Having left Nazareth, I hiked northwest to Zippori National Park, an archeological site and home to the ancient city of Zippori. It was inhabited from the Hellenistic period (circa 323 BC to 31 BC) until the Arab conquest in the 7th century. The site contains a beautifully preserved Roman amphitheater, the ruins of a Crusader fortress and synagogue, and several intricate mosaic designs. Zippori was a significant Jewish hub for learning, and it's where Rabbi Yehuda Hanassi compiled his life work called the Mishnah, the oral tradition of Jewish law.

After exploring the park, I connected with the Israel National Trail, a long-distance trek that spans the entire length of Israel from north to south. The two trails intersect at several points, making it easy to switch between paths if needed.

As I continued on the Jesus Trail, I came across the quaint village of Mash'had, inhabited by a fascinating minority group known as the Druze, with traditions dating back to the 11th century. Their faith incorporates elements from a variety of beliefs and philosophies, emphasizing the importance of the mind and the value of honesty. Although they honour several prophets, like Jesus and Mohammed, the Druze also hold the Greek philosophers Aristotle, Plato, and Socrates, and the Macedonian king Alexander the Great in high regard. This unique blend of faith and philosophy gives the Druze a distinctive and mysterious nature.

Less than a mile further (1.6km), I arrived in the small Arab village of Kafr Kanna. In ancient times it was identified as Cana and associated with the biblical story of Jesus turning water into wine at a wedding. The story goes that the wedding hosts ran out of wine, and Mary asked Jesus to help. So, Jesus asked the servants to fill six large stone jars with water which he then turned into wine. This transformation of water to wine was the first miracle attributed to Jesus. The site where it took place is now the location of the Wedding Church, a Franciscan church built in the late 1800s.
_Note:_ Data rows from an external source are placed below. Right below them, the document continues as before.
Lemma flat_map_snoc_present (g : K -> list A) (x : A) (l : list K) :
  List.NoDup l -> In (key x) l ->
  Permutation
    (List.flat_map (fun k => g k ++ (if decide (key x = k) then [x] else [])) l)
    (List.flat_map g l ++ [x]).
Proof.
  induction 1 as [|a l Hnin Hnd IH]; simpl; [done|].
  intros [Ha|Hin].
  - subst a. destruct (decide (key x = key x)); [|done].
    rewrite (flat_map_snoc_absent g x l Hnin).
    rewrite <- !app_assoc. apply Permutation_app_head, Permutation_app_comm.
  - destruct (decide (key x = a)) as [Heq|Hne].
    + subst a. done.
    + rewrite app_nil_r, <- app_assoc. by apply Permutation_app_head, IH.
Qed.

Lemma grouped_order_perm (xs : list A) : Permutation (grouped_order key xs) xs.
Proof.
  induction xs as [|x xs IH] using rev_ind; [done|].
  unfold grouped_order in *.
  rewrite List.map_app. simpl. rewrite first_occurrences_snoc.
  rewrite (flat_map_ext _ _ (fun k => group_of_snoc k xs x)).
  destruct (decide (key x ∈ List.map key xs)) as [Hin|Hnin];
    rewrite list_elem_of_In in *.
  - rewrite app_nil_r.
    rewrite flat_map_snoc_present;
      [| apply NoDup_first_occurrences | by apply in_first_occurrences].
    by apply Permutation_app_tail.
  - rewrite List.flat_map_app. simpl. rewrite app_nil_r.
    rewrite (group_of_absent _ _ Hnin). simpl.
    destruct (decide (key x = key x)); [|done].
    rewrite flat_map_snoc_absent by (by rewrite in_first_occurrences).
    by apply Permutation_app_tail.
Qed.

End GroupBy.

(** ** Organizer *)

Lemma truthy_labels_snoc (xs : list Segment) (x : Segment) :
  truthy_labels (xs ++ [x])
  = truthy_labels xs
      ++ match label x with
         | Some l => if PyStr.truthy l then [l] else []
         | None => []
         end.
Proof.
  unfold truthy_labels. rewrite List.flat_map_app. simpl. by rewrite app_nil_r.
Qed.

Lemma truthy_labels_truthy (xs : list Segment) (l : string) :
  l ∈ truthy_labels xs -> PyStr.truthy l = true.
Proof.
  rewrite list_elem_of_In. unfold truthy_labels. rewrite in_flat_map.
  intros (s & _ & Hl). destruct (label s) as [l'|]; [|done].
  destruct (PyStr.truthy l') eqn:Ht; [|done].
  destruct Hl as [<-|[]]. done.
Qed.

Lemma group_of_label_absent (xs : list Segment) (l : string) :
  PyStr.truthy l = true -> l ∉ truthy_labels xs -> group_of label (Some l) xs = [].
Proof.
  intros Ht. induction xs as [|x xs IH]; [done|].
  change (x :: xs) with ([x] ++ xs) at 1.
  unfold truthy_labels. rewrite List.flat_map_app. fold (truthy_labels xs).
  rewrite elem_of_app. intros Hnin.
  change (group_of label (Some l) (x :: xs))
    with (if bool_decide (label x = Some l)
          then x :: group_of label (Some l) xs else group_of label (Some l) xs).
  destruct (decide (label x = Some l)) as [Heq|Hne].
  - exfalso. apply Hnin. left. simpl. rewrite Heq, Ht. by left.
  - rewrite bool_decide_eq_false_2 by done. apply IH. intros ?. apply Hnin. by right.
Qed.

Lemma organize_loop_invariant (xs : list Segment) :
  snd (organize_loop xs) = first_occurrences (truthy_labels xs)
  /\ forall l : string,
       fst (organize_loop xs) !! l
       = if decide (l ∈ truthy_labels xs)
         then Some (group_of label (Some l) xs) else None.
Proof.
  induction xs as [|x xs [IHl IHm]] using rev_ind.
  - split; [done|]. intros l. simpl.
    destruct (decide (l ∈ truthy_labels [])) as [Hin|]; [by apply elem_of_nil in Hin|].
    apply lookup_empty.
  - unfold organize_loop in *. rewrite List.fold_left_app. cbn [List.fold_left].
    rewrite truthy_labels_snoc.
    destruct (List.fold_left organize_step xs (∅, [])) as [m ls] eqn:Hst.
    cbn [fst snd] in IHl, IHm. unfold organize_step. cbn [fst snd].
    destruct (label x) as [l0|] eqn:Hlx; [destruct (PyStr.truthy l0) eqn:Ht0|].
    + (* a labelled segment *)
      rewrite first_occurrences_snoc.
      specialize (IHm l0) as Hm0.
      destruct (decide (l0 ∈ truthy_labels xs)) as [Hin0|Hnin0]; rewrite Hm0;
        cbn [fst snd].
      * split; [by rewrite app_nil_r|]. intros l.
        rewrite group_of_snoc, Hlx, Hm0. cbn [default].
        destruct (decide (Some l0 = Some l)) as [Heq|Hne].
        -- simplify_eq. rewrite lookup_insert_eq.
           rewrite decide_True by (apply elem_of_app; by left). done.
        -- rewrite lookup_insert_ne by congruence. rewrite IHm, app_nil_r.
           destruct (decide (l ∈ truthy_labels xs)) as [Hin|Hnin].
           ++ rewrite decide_True by (apply elem_of_app; by left). done.
           ++ rewrite decide_False; [done|]. rewrite elem_of_app, list_elem_of_singleton.
              intros [?|?]; [done | congruence].
      * split; [by rewrite IHl|]. intros l.
        rewrite group_of_snoc, Hlx, lookup_insert_eq. cbn [default app].
        destruct (decide (Some l0 = Some l)) as [Heq|Hne].
        -- simplify_eq. rewrite lookup_insert_eq.
           rewrite decide_True by (apply elem_of_app; right; by left).
           by rewrite group_of_label_absent.
        -- rewrite !lookup_insert_ne by congruence. rewrite IHm, app_nil_r.
           destruct (decide (l ∈ truthy_labels xs)) as [Hin|Hnin].
           ++ rewrite decide_True by (apply elem_of_app; by left). done.
           ++ rewrite decide_False; [done|]. rewrite elem_of_app, list_elem_of_singleton.
              intros [?|?]; [done | congruence].
    + (* an empty label *)
      rewrite app_nil_r. split; [done|]. intros l.
      rewrite IHm, group_of_snoc, Hlx.
      destruct (decide (l ∈ truthy_labels xs)) as [Hin|]; [|done].
      destruct (decide (Some l0 = Some l)) as [Heq|]; [|by rewrite app_nil_r].
      simplify_eq. apply truthy_labels_truthy in Hin. congruence.
    + (* no label *)
      rewrite app_nil_r. split; [done|]. intros l.
      rewrite IHm, group_of_snoc, Hlx.
      destruct (decide (l ∈ truthy_labels xs)); [|done].
      destruct (decide (None = Some l)); [done | by rewrite app_nil_r].
Qed.

(** The subscript [body_segments_by_label[label]] never misses: every
    label of [labels_in_order] is a key of the dict. *)
Lemma organize_loop_keys (xs : list Segment) (l : string) :
  In l (snd (organize_loop xs)) -> is_Some (fst (organize_loop xs) !! l).
Proof.
  destruct (organize_loop_invariant xs) as [Hl Hm].
  rewrite Hl, in_first_occurrences, <- list_elem_of_In. intros Hin.
  rewrite Hm, decide_True by done. eauto.
Qed.

Lemma filter_filter_bool {A} (f g : A -> bool) (l : list A) :
  List.filter f (List.filter g l) = List.filter (fun x => g x && f x) l.
Proof.
  induction l as [|x l IH]; simpl; [done|].
  destruct (g x); simpl; [destruct (f x)|]; by rewrite ?IH.
Qed.

Lemma flat_map_ext_In {A B} (f g : A -> list B) (l : list A) :
  (forall a, In a l -> f a = g a) -> List.flat_map f l = List.flat_map g l.
Proof.
  induction l as [|a l IH]; simpl; [done|]. intros H.
  rewrite (H a) by (by left). rewrite IH; [done|]. intros; apply H; by right.
Qed.

Lemma flat_map_map_Some {A B} (f : option A -> list B) (l : list A) :
  List.flat_map f (List.map Some l) = List.flat_map (fun a => f (Some a)) l.
Proof. induction l as [|a l IH]; simpl; by rewrite ?IH. Qed.

Lemma has_type_true (t : ReportSectionType) (s : Segment) :
  has_type t s = true <-> type s = t.
Proof. unfold has_type. apply bool_decide_eq_true. Qed.

Lemma filter_kept_type (t : ReportSectionType) (segs : list Segment) :
  t <> BODY ->
  List.filter (has_type t) (List.filter kept segs) = List.filter (has_type t) segs.
Proof.
  intros Ht. rewrite filter_filter_bool. apply List.filter_ext. intros s.
  unfold kept, has_type.
  destruct (decide (type s = t)) as [Heq|Hne].
  - rewrite (bool_decide_eq_true_2 (type s = t)) by done.
    rewrite (bool_decide_eq_false_2 (type s = BODY)) by congruence. done.
  - rewrite (bool_decide_eq_false_2 (type s = t)) by done. apply andb_false_r.
Qed.

Lemma filter_kept_body (segs : list Segment) :
  List.filter (has_type BODY) (List.filter kept segs)
  = labelled (List.filter (has_type BODY) segs).
Proof.
  unfold labelled. rewrite !filter_filter_bool. apply List.filter_ext. intros s.
  unfold kept. destruct (has_type BODY s), (truthy_label (label s)); done.
Qed.

Lemma map_label_labelled (xs : list Segment) :
  List.map label (labelled xs) = List.map Some (truthy_labels xs).
Proof.
  induction xs as [|x xs IH]; [done|].
  unfold labelled, truthy_labels in *. simpl.
  destruct (label x) as [l|] eqn:Hl; simpl; [|done].
  destruct (PyStr.truthy l); simpl; [|done].
  by rewrite Hl, IH.
Qed.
The church is built in a gothic style with a white façade and decorated with sculptures of angels. It has two levels, with the lower section serving as a museum containing artifacts from Jesus' time, including a jar believed to have been used to convert water into wine. On the upper level is a beautifully detailed portion of a Byzantine mosaic dating back to the 5th or 6th century discovered during excavations below the church. The mosaic includes an Aramaic dedication to the patron who commissioned it. Built on layers of history, the church is a connection to Jesus and ancient times.

Feeling like satisfying a sweet tooth, I looked for a place to indulge in a slice of Kanafeh, a Middle Eastern cheese and phyllo dessert. This delicious dessert is made of crunchy shredded phyllo drenched in floral and orange syrup, wrapped around a gooey cheese, and topped with chopped, toasted pistachios. Finger licking good. I finished this delight with a strong coffee powering me up for the next stage.